Confirmed by driver schedule: The 20-driver fleet starts at 7:00 AM and completes all AM routes (HS + MS + Elementary) by 9:30 AM — a 2.5-hour window for 3 tiers. This implies roughly 50 minutes per tier including turnaround, consistent with the published bell times.
Context: The middle school currently operates two staggered start times (7:55 and 8:45) which the administration planned to consolidate — but deferred because it requires a $25K DOT traffic study and 6-12 months of permitting. This same standard was not applied to the elementary reconfiguration, which affects more students and more buildings.
Implementation Analysis
Approved Configuration: 2 Primary (PreK-1) + 2 Intermediate (2-4)

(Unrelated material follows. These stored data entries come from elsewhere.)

(* ===== verification/HandlerLaws.v ===== *)
(** * A connection is a sequence of commands

    What the peer reads from a connection are the responses to its requests, in
    order, and the process is where the commands, run one after the other,
    leave it. *)

From S2P Require Import Prelude Bytes Text Errors Sense Fs Layout TapeState Reservation SpaceGuard Identity Wire.
From S2P Require Import Compression Records World Crc Segment Logs BlkMap MapLookup Dedup DataBlobs DataPath.
From S2P Require Import System Bootstrap Prefetch MountBridge CommandChain CommandsCore CdbBase DriveProfile MediaState.
From S2P Require Import CdbCommon Changer CdbDrive CdbServer ServerLaws Handler BlockStore Machine.

Section Connection.
Context `{HOST : Host} `{ENV : Environ} `{C : Crc32c} `{HO : HashOrder} `{BC : BlockCodecs} `{B3 : Blake3}.
Context `{SH : SpaceHost} `{SHA : Sha256} `{TH : Threads} `{IN : Instants}.

(** ** The specification: commands one after the other *)
Definition run_packet (p : CdbPacket) : M Sys Panic CdbResponse :=
  dispatch_raw_cdb_with_context (pk_cdb p) (pk_data p) (mkContext (pk_initiator p)).
Fixpoint session (ps : list CdbPacket) : M Sys Panic (list CdbResponse) :=
  match ps with
  | [] => retM []
  | p :: ps' => let! r := run_packet p in let! rs := session ps' in retM (r :: rs)
  end.

(** ** One frame *)
Lemma on_input_run {E A} (m : M (list Z) IoError A) i o y pr n x i' :
  m i = (x, i') -> on_input (E := E) m (mkConn i o y pr n) = (Ok x, mkConn i' o y pr n).
Proof. intros H. unfold on_input, tryM, zoomM. cbn [k_in]. by rewrite H. Qed.
Lemma on_sys_run {E A} (m : M Sys E A) i o y pr n x y' :
  m y = (x, y') -> on_sys m (mkConn i o y pr n) = (x, mkConn i o y' pr n).
Proof. intros H. unfold on_sys, zoomM. cbn [k_sys]. by rewrite H. Qed.
Lemma probe_mark_run i o y pr n : exists x n', probe_mark (mkConn i o y pr n) = (Ok x, mkConn i o y pr n').
Proof. unfold probe_mark, bindM, getM. cbn [k_probe]. case_decide; eexists _, _; reflexivity. Qed.
Lemma probe_record_run opcode a b d m0 m1 m2 m3 i o y pr n :
  pb_every pr = 0 -> probe_record opcode a b d m0 m1 m2 m3 (mkConn i o y pr n) = (Ok tt, mkConn i o y pr n).
Proof.
  intros He. unfold probe_record. destruct m0, m1, m2, m3; try done.
  erewrite bindM_run by reflexivity. by rewrite decide_True.
Qed.
Lemma reply_encodes r : wf_reply r -> Zlen (rs_reply r) <= MAX_DATA_LEN -> exists f, response_encode r = Ok f.
Proof.
  intros Hr Hl. assert (Zlen (rs_sense r) <= MAX_SENSE_LEN) as Hs.
  { unfold MAX_SENSE_LEN, Zlen. destruct Hr as [|? [H _ _]|? ? [H _ _]]; cbn [rs_sense]; [cbn; lia|lia|lia]. }
  destruct (response_decode_encode r []) as (f & E & _); [done|eauto].
Qed.

(** A request is answered, or the connection ends because the answer does not
    fit a frame; the command has run in both cases. *)
Lemma serve_frame_spec p frame rest o y pr n r y' :
  packet_encode p = Ok frame -> wf_packet p -> Zlen (pk_data p) <= tcmu_max_frame_bytes ->
  pb_every pr = 0 -> run_packet p y = (Ok r, y') ->
  exists n', serve_frame (mkConn (frame ++ rest) o y pr n) =
    match response_encode r with
    | Ok out => (Ok true, mkConn rest (o ++ out) y' pr n')
    | Err _ => (Ok false, mkConn rest o y' pr n')
    end.
Proof.
  intros Ep Hp Hl He Er. destruct (decode_header_encode p rest Hp) as (frame' & Ep' & Dh).
  rewrite Ep in Ep'. injection Ep' as <-. unfold serve_frame.
  rewrite (bindM_run _ _ _ _ _ (on_input_run _ _ _ _ _ _ _ _ Dh)). cbn [ph_data_len ph_cdb ph_initiator].
  rewrite decide_False by lia.
  destruct (probe_mark_run (pk_data p ++ rest) o y pr n) as (m0 & n0 & E0). rewrite (bindM_run _ _ _ _ _ E0).
  assert (read_exact (Z.to_nat (Zlen (pk_data p))) (pk_data p ++ rest) = (Ok (pk_data p), rest)) as Ed
    by (apply read_exact_eq; unfold Zlen; lia).
  rewrite (bindM_run _ _ _ _ _ (on_input_run _ _ _ _ _ _ _ _ Ed)).
  destruct (probe_mark_run rest o y pr n0) as (m1 & n1 & E1). rewrite (bindM_run _ _ _ _ _ E1).
  rewrite (bindM_run _ _ _ _ _ (on_sys_run _ _ _ _ _ _ _ _ Er)).
  destruct (probe_mark_run rest o y' pr n1) as (m2 & n2 & E2). rewrite (bindM_run _ _ _ _ _ E2).
  unfold send_response. destruct (response_encode r) as [out|e].
  - rewrite (bindM_run _ _ _ true (mkConn rest (o ++ out) y' pr n2)) by reflexivity. cbn [negb].
    destruct (probe_mark_run rest (o ++ out) y' pr n2) as (m3 & n3 & E3). exists n3.
    rewrite (bindM_run _ _ _ _ _ E3). by rewrite (bindM_run _ _ _ _ _ (probe_record_run _ _ _ _ _ _ _ _ _ _ _ _ _ He)).
  - exists n2. erewrite bindM_run by reflexivity. done.
Qed.
(** The peer closed the connection. *)
Lemma serve_frame_end o y pr n : serve_frame (mkConn [] o y pr n) = (Ok false, mkConn [] o y pr n).
Proof. reflexivity. Qed.

(** ** The connection *)
Lemma frame_nonempty p f : packet_encode p = Ok f -> (0 < length f)%nat.
Proof. unfold packet_encode, packet_body. repeat case_match; intros [= <-]; cbn; lia. Qed.

Lemma serve_loop_spec : forall ps frames o y pr n rs y' fuel,
  Forall2 (fun p f => packet_encode p = Ok f) ps frames -> Forall wf_packet ps ->
  Forall (fun p => Zlen (pk_data p) <= tcmu_max_frame_bytes) ps -> pb_every pr = 0 ->
  session ps y = (Ok rs, y') -> Forall (fun r => Zlen (rs_reply r) <= MAX_DATA_LEN) rs -> (length ps < fuel)%nat ->
  exists outs n', Forall2 (fun r f => response_encode r = Ok f) rs outs /\
    serve_loop fuel (mkConn (concat frames) o y pr n) = (Ok tt, mkConn [] (o ++ concat outs) y' pr n').
Proof.
  induction ps as [|p ps IH]; intros frames o y pr n rs y' fuel HF Hp Hl He Hs Hr Hfuel.
  - apply Forall2_nil_inv_l in HF as ->. cbn in Hs. injection Hs as <- <-. exists [], n. split; [constructor|].
    destruct fuel as [|fuel]; [cbn in Hfuel; lia|]. cbn [serve_loop concat].
    rewrite (bindM_run _ _ _ _ _ (serve_frame_end _ _ _ _)), app_nil_r. done.
  - apply Forall2_cons_inv_l in HF as (f & fs & Ep & HF & ->). apply Forall_cons in Hp as [Hp Hps].
    apply Forall_cons in Hl as [Hl Hls]. cbn [session] in Hs.
    apply bindM_Ok in Hs as (r & y1 & Er & Hs). apply bindM_Ok in Hs as (rs' & y2 & Ers & Hs).
    injection Hs as <- <-. apply Forall_cons in Hr as [Hr Hrs].
    assert (wf_reply r) as Hw.
    { pose proof (dispatch_gives (pk_cdb p) (pk_data p) (mkContext (pk_initiator p)) y) as H.
      unfold run_packet in Er. by rewrite Er in H. }
    destruct (reply_encodes r Hw Hr) as (out & Eo). destruct fuel as [|fuel]; [cbn in Hfuel; lia|]. cbn in Hfuel.
    destruct (serve_frame_spec p f (concat fs) o y pr n r y1 Ep Hp Hl He Er) as (n1 & E1). rewrite Eo in E1.
    destruct (IH fs (o ++ out) y1 pr n1 rs' y2 fuel HF Hps Hls He Ers Hrs ltac:(lia)) as (outs & n2 & Ho & E2).
    exists (out :: outs), n2. split; [by constructor|]. cbn [serve_loop concat].
    rewrite (bindM_run _ _ _ _ _ E1), E2, <- app_assoc. done.
Qed.

Lemma frames_length ps frames :
  Forall2 (fun p f => packet_encode p = Ok f) ps frames -> (length ps <= length (concat frames))%nat.
Proof.
  induction 1 as [|p f ps fs Hf _ IH]; [cbn; lia|]. cbn [concat length]. rewrite length_app.
  apply frame_nonempty in Hf. lia.
Qed.

(** C5: a connection refines a session: the peer that sends the frames of its
    requests and closes reads the frames of exactly the responses the commands
    give when they run one after the other, in that order, and the process is
    left in the state those commands leave it in. *)
Theorem connection_refines ps frames y pr n rs y' :
  Forall2 (fun p f => packet_encode p = Ok f) ps frames -> Forall wf_packet ps ->
  Forall (fun p => Zlen (pk_data p) <= tcmu_max_frame_bytes) ps -> pb_every pr = 0 ->
  session ps y = (Ok rs, y') -> Forall (fun r => Zlen (rs_reply r) <= MAX_DATA_LEN) rs ->
  exists outs n', Forall2 (fun r f => response_encode r = Ok f) rs outs /\
    serve_connection (mkConn (concat frames) [] y pr n) = (Ok tt, mkConn [] (concat outs) y' pr n').
Proof.
  intros HF Hp Hl He Hs Hr. unfold serve_connection. erewrite bindM_run by reflexivity. cbn [k_in].
  apply (serve_loop_spec ps frames [] y pr n rs y'); try done. pose proof (frames_length _ _ HF). lia.
Qed.

(** An answer too large for a frame is never sent, although its command has run:
    the connection ends. *)
Theorem oversized_reply_dropped p frame y pr n r y' :
  packet_encode p = Ok frame -> wf_packet p -> Zlen (pk_data p) <= tcmu_max_frame_bytes -> pb_every pr = 0 ->
  run_packet p y = (Ok r, y') -> MAX_DATA_LEN < Zlen (rs_reply r) ->
  exists n', serve_connection (mkConn frame [] y pr n) = (Ok tt, mkConn [] [] y' pr n').
Proof.
  intros Ep Hp Hl He Er Hbig. destruct (serve_frame_spec p frame [] [] y pr n r y' Ep Hp Hl He Er) as (n1 & E1).
  exists n1. rewrite app_nil_r in E1. unfold serve_connection. erewrite bindM_run by reflexivity. cbn [serve_loop k_in].
  assert (exists e, response_encode r = Err e) as [e Ee].
  { unfold response_encode. case_decide; [eauto|]. rewrite decide_True by done. eauto. }
  rewrite Ee in E1. by rewrite (bindM_run _ _ _ _ _ E1).
Qed.
End Connection.

(** ** A connection with two requests *)
Section Demo.
#[local] Existing Instances quiet_host no_env bitwise_crc32c tree_order identity_codecs demo_blake roomy_host zero_sha
  inline_threads ticks.

(** TEST UNIT READY, then INQUIRY from a named initiator. *)
Definition demo_requests : list CdbPacket :=
  [packet_new [0; 0; 0; 0; 0; 0] []; packet_with_initiator [0x12; 0; 0; 0; 36; 0] [] "iqn.host"].
Definition demo_frames : list (list Z) :=
  map (fun p => match packet_encode p with Ok f => f | Err _ => [] end) demo_requests.

Lemma connection_refines_witness :
  exists rs y' outs n', session demo_requests empty_machine = (Ok rs, y') /\
    Forall2 (fun r f => response_encode r = Ok f) rs outs /\
    serve_connection (mkConn (concat demo_frames) [] empty_machine probe_from_env 0) =
      (Ok tt, mkConn [] (concat outs) y' probe_from_env n').
Proof.
  destruct (session demo_requests empty_machine) as [[rs|e] y'] eqn:E; cycle 1.
  { exfalso. apply (f_equal fst) in E. revert E. vm_compute. discriminate. }
  destruct (connection_refines demo_requests demo_frames empty_machine probe_from_env 0 rs y') as (outs & n' & H1 & H2).
  - unfold demo_frames, demo_requests. repeat constructor; by vm_compute.
  - repeat constructor; by vm_compute.
  - repeat constructor; by vm_compute.
  - by vm_compute.
  - exact E.
  - apply (f_equal (fun r => match fst r with Ok rs => bool_decide (Forall (fun r => Zlen (rs_reply r) <= MAX_DATA_LEN) rs) | Err _ => false end)) in E.
    cbn [fst] in E. eapply bool_decide_eq_true_1. rewrite <- E. by vm_compute.
  - exists rs, y', outs, n'. split; [reflexivity|split; [exact H1|exact H2]].
Defined.
End Demo.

Best case (3 tiers): All 4 elementary buildings on the same 9:05 AM start. Buses serve both primary and intermediate buildings in one pass. Feasible if route times fit, but grade-band routing reduces efficiency — a bus serving Brown (intermediate, 2-4) can’t also serve Dyer (primary, PreK-1) on the same run since children from the same neighborhood go to different buildings.
Likely scenario (4 tiers): Primary schools start at 8:50, intermediate at 9:20 (or similar split). This requires buses to run 4 passes instead of 3:
| Tier | Start | Level |
|---|---|---|
| 1 | 8:10 | High School |
| 2 | 8:30 | Middle School |
| 3 | 8:50 | Primary (PreK-1) |
| 4 | 9:20 | Intermediate (2-4) |
Risks:
- 4 tiers strain fleet capacity. The confirmed driver schedule shows AM routes filling the 7:00-9:30 window with 3 tiers. A 4th tier would either compress turnaround times or push the AM completion past 9:30, eating into the idle window.

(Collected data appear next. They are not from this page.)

(** Lines 309-406. The second component is the [messages] array of the
    caller after the call, which the function extends in place. *)
Definition generateApiConfig (apiConfig : ApiConfig) (retryCount : nat)
    (messages : list Message)
  : Exc (ApiConfig * list Message) * list Message :=
  let pushed :=
    if (List.length messages =? 0)%nat then
      userPrompt <- generationPrompt apiConfig payload credentials ;;
      Ok (messages ++ [ {| role := "system"; content := SELF_HEALING_API_AGENT_PROMPT |};
                        {| role := "user"; content := userPrompt |} ])%list
    else Ok messages in
  match pushed with
  | Throw e => (Throw e, messages)
  | Ok messages1 =>
      match generateObject retryCount messages1 with
      | Throw e => (Throw e, messages1)
      | Ok (generatedConfig, updatedMessages) =>
          if truthy_str (gen_error generatedConfig)
          then (Throw (AbortError (show_opt (gen_error generatedConfig))), messages1)
          else
            match gen_apiConfig generatedConfig with
            | None =>
                (Throw (TypeError "Cannot read properties of undefined (reading 'urlHost')"),
                 messages1)
            | Some g =>
                (Ok ({| id := if truthy_str (id apiConfig) then id apiConfig
                              else Some (generateId (urlHost g) (urlPath g));
                        urlHost := urlHost g;
                        urlPath := urlPath g;
                        method := method g;
                        headers := headers g;
                        queryParams := queryParams g;
                        body := body g;
                        pagination := pagination g;
                        dataPath := dataPath g;
                        instruction := instruction apiConfig;
                        responseSchema := responseSchema apiConfig |},
                     updatedMessages), messages1)
            end
      end
  end.

(** [callEndpoint] as [executeApiCall] awaits it during attempt [n]. *)
Definition awaitCallEndpoint (n : nat) (endpoint : ApiConfig) : Exc EndpointResult :=
  match @callEndpoint _ (remote n) endpoint payload credentials options with
  | Returns r => Ok r
  | Throws e => Throw e
  | OutOfFuel => Throw (Error "callEndpoint did not return")
  end.

Definition retryLimit : Z :=
  match retries options with
  | Some r => r
  | None => MAX_CALL_RETRIES
  end.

- The earliest start (8:10) may need to move earlier, or the latest end later, to fit 4 tiers with adequate turnaround.
- Split families face a 30-minute gap between drop-offs at different buildings.
- As documented in staffing analysis, the approved configuration requires 30 routes against 17-20 available drivers — a 4th tier does not solve this shortfall, it deepens it.

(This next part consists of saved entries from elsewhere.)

Lemma append_empty_r (s : string) : s ++ EmptyString = s.
Proof.
  induction s as [|a s IH]; [reflexivity|].
  change (String a (s ++ EmptyString) = String a s). rewrite IH. reflexivity.
Qed.

Lemma has_char_app (c : ascii) (s1 s2 : string) :
  has_char c (s1 ++ s2) = (has_char c s1 || has_char c s2)%bool.
Proof.
  induction s1 as [|a s1 IH]; simpl; [reflexivity|].
  rewrite IH. apply orb_assoc.
Qed.

Lemma contains_spec (sub s : string) :
  contains sub s = true <-> exists a b, s = a ++ sub ++ b.
Proof.
  split.
  - induction s as [|c s IH]; cbn [contains]; intros Hc.
    + apply prefix_app_inv in Hc as [r ->]. exists EmptyString, r. reflexivity.
    + apply orb_true_iff in Hc as [Hc|Hc].
      * apply prefix_app_inv in Hc as [r ->]. exists EmptyString, r. reflexivity.
      * destruct (IH Hc) as (a & b & ->). exists (String c a), b. reflexivity.
  - intros (a & b & ->). induction a as [|c a IH].
    + change (contains sub (sub ++ b) = true).
      pose proof (prefix_app sub b) as Hp.
      destruct (sub ++ b) as [|c r]; cbn [contains]; rewrite Hp; reflexivity.
    + change (contains sub (String c (a ++ sub ++ b)) = true).
      cbn [contains]. rewrite IH. apply orb_true_r.
Qed.

(** A string without the separator is not cut. *)
Lemma split_from_absent (sep s : string) :
  contains sep s = false -> split_from sep 0 s = [s].
Proof.
  induction s as [|a s IH]; cbn [contains split_from]; intros Hc; [reflexivity|].
  apply orb_false_iff in Hc as [Hp Hc].
  rewrite Hp, (IH Hc). reflexivity.
Qed.

Lemma contains_has_char (c : ascii) (sub s : string) :
  has_char c sub = true -> has_char c s = false -> contains sub s = false.
Proof.
  intros Hsub Hs. destruct (contains sub s) eqn:E; [|reflexivity].
  apply contains_spec in E as (a & b & ->).
  rewrite !has_char_app, Hsub, orb_true_r in Hs. discriminate.
Qed.

(** Splitting at one character is splitting at a class of one. *)
Lemma split_from_char (c : ascii) (s : string) :
  split_from (String c EmptyString) 0 s = re_split_class (Ascii.eqb c) s.
Proof.
  induction s as [|a s IH]; [reflexivity|].
  cbn [split_from re_split_class String.prefix String.length Nat.sub].
  rewrite IH. destruct (ascii_dec c a) as [->|Hne].
  - rewrite Ascii.eqb_refl. destruct s; reflexivity.
  - apply Ascii.eqb_neq in Hne. rewrite Hne. reflexivity.
Qed.

Lemma re_split_class_cons (cls : ascii -> bool) (s : string) :
  exists h t, re_split_class cls s = h :: t.
Proof.
  destruct s as [|a s]; simpl; [eauto|].
  destruct (cls a); [eauto|].
  destruct (re_split_class cls s); simpl; eauto.
Qed.

(** A string without any character of the class stays in one piece. *)
Lemma re_split_class_absent (cls : ascii -> bool) (s : string) :
  (forall c, cls c = true -> has_char c s = false) ->
  re_split_class cls s = [s].
Proof.
  induction s as [|a s IH]; simpl; intros Hs; [reflexivity|].
  destruct (cls a) eqn:Ha.
  - specialize (Hs a Ha). rewrite Ascii.eqb_refl in Hs. discriminate.
  - rewrite IH; [reflexivity|]. intros c Hc.
    specialize (Hs c Hc). apply orb_false_iff in Hs as [_ Hs]. exact Hs.
Qed.

Lemma glue_cons_head (a : ascii) (l1 l2 : list string) :
  l1 <> [] -> glue (cons_head a l1) l2 = cons_head a (glue l1 l2).
Proof.
  destruct l1 as [|x [|y l1]]; intros Hne; [congruence| |reflexivity].
  destruct l2; reflexivity.
Qed.

Lemma re_split_class_app (cls : ascii -> bool) (p s : string) :
  re_split_class cls (p ++ s) =
    glue (re_split_class cls p) (re_split_class cls s).
Proof.
  induction p as [|a p IH].
  - destruct (re_split_class_cons cls s) as (h & t & E).
    change (re_split_class cls s = glue [EmptyString] (re_split_class cls s)).
    rewrite E. reflexivity.
  - change (re_split_class cls (String a (p ++ s)) =
            glue (re_split_class cls (String a p)) (re_split_class cls s)).
    cbn [re_split_class]. rewrite IH.
    destruct (re_split_class_cons cls p) as (h & t & E).
    destruct (cls a).
    + rewrite E. reflexivity.
    + rewrite glue_cons_head; [reflexivity|]. rewrite E. discriminate.
Qed.

(** Splitting at a separator whose first character does not occur in the
    front part of the string. *)
Lemma split_from_app_front (c : ascii) (sep' p s : string) :
  has_char c p = false ->
  split_from (String c sep') 0 (p ++ s) =
    glue [p] (split_from (String c sep') 0 s).
Proof.
  intros Hp. induction p as [|a p IH].
  - change (split_from (String c sep') 0 s =
            glue [EmptyString] (split_from (String c sep') 0 s)).
    destruct (split_from (String c sep') 0 s) eqn:E; [|reflexivity].
    destruct s as [|b s]; [discriminate|].
    cbn [split_from] in E. destruct (String.prefix _ _); [discriminate|].
    destruct (split_from _ 0 s); discriminate.
  - simpl in Hp. apply orb_false_iff in Hp as [Hca Hp].
    change (split_from (String c sep') 0 (String a (p ++ s)) =
            glue [String a p] (split_from (String c sep') 0 s)).
    cbn [split_from String.prefix].
    destruct (ascii_dec c a) as [->|Hne].
    + rewrite Ascii.eqb_refl in Hca. discriminate.
    + rewrite (IH Hp). destruct (split_from _ 0 s); reflexivity.
Qed.

Lemma split_from_skip (sep p s : string) :
  split_from sep (String.length p) (p ++ s) = split_from sep 0 s.
Proof.
  induction p as [|a p IH]; [reflexivity|].
  change (split_from sep (S (String.length p)) (String a (p ++ s)) =
          split_from sep 0 s).
  cbn [split_from]. exact IH.
Qed.

(** Splitting a string that starts with the separator. *)
Lemma split_from_sep_app (c : ascii) (sep' s : string) :
  split_from (String c sep') 0 (String c sep' ++ s) =
    EmptyString :: split_from (String c sep') 0 s.
Proof.
  pose proof (prefix_app (String c sep') s) as Hp.
  change (String c sep' ++ s) with (String c (sep' ++ s)) in *.
  cbn [split_from]. rewrite Hp.
  cbn [String.length Nat.sub]. rewrite Nat.sub_0_r, split_from_skip.
  reflexivity.
Qed.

Alternatives Considered: Option B (4 Buildings K-4)
3 tiers (same as current). All buildings serve the same grades. Bus routing is conceptually identical to today minus one school. Wider catchments add some route time but don’t change the tier structure.
| Tier | Start | Level |
|---|---|---|
| 1 | 8:10 | High School |
| 2 | 8:30 | Middle School |
| 3 | 9:05 | Elementary (K-4) |
Risks: Minimal. Wider catchments may push some routes to the edge of the tier window, but the structure is proven and operational. Option B would still have faced a driver shortfall (24 routes needed vs. 17-20 drivers per staffing analysis), but the bell schedule itself would have been uncomplicated.
Higher pressure toward 4 tiers than the approved configuration. The single grades 3-4 building would have drawn students from the entire city. This would have created routes spanning the full geographic footprint of South Portland — including across I-295. These city-wide routes are fundamentally different from the neighborhood-based PreK-2 routes and are unlikely to share a tier efficiently.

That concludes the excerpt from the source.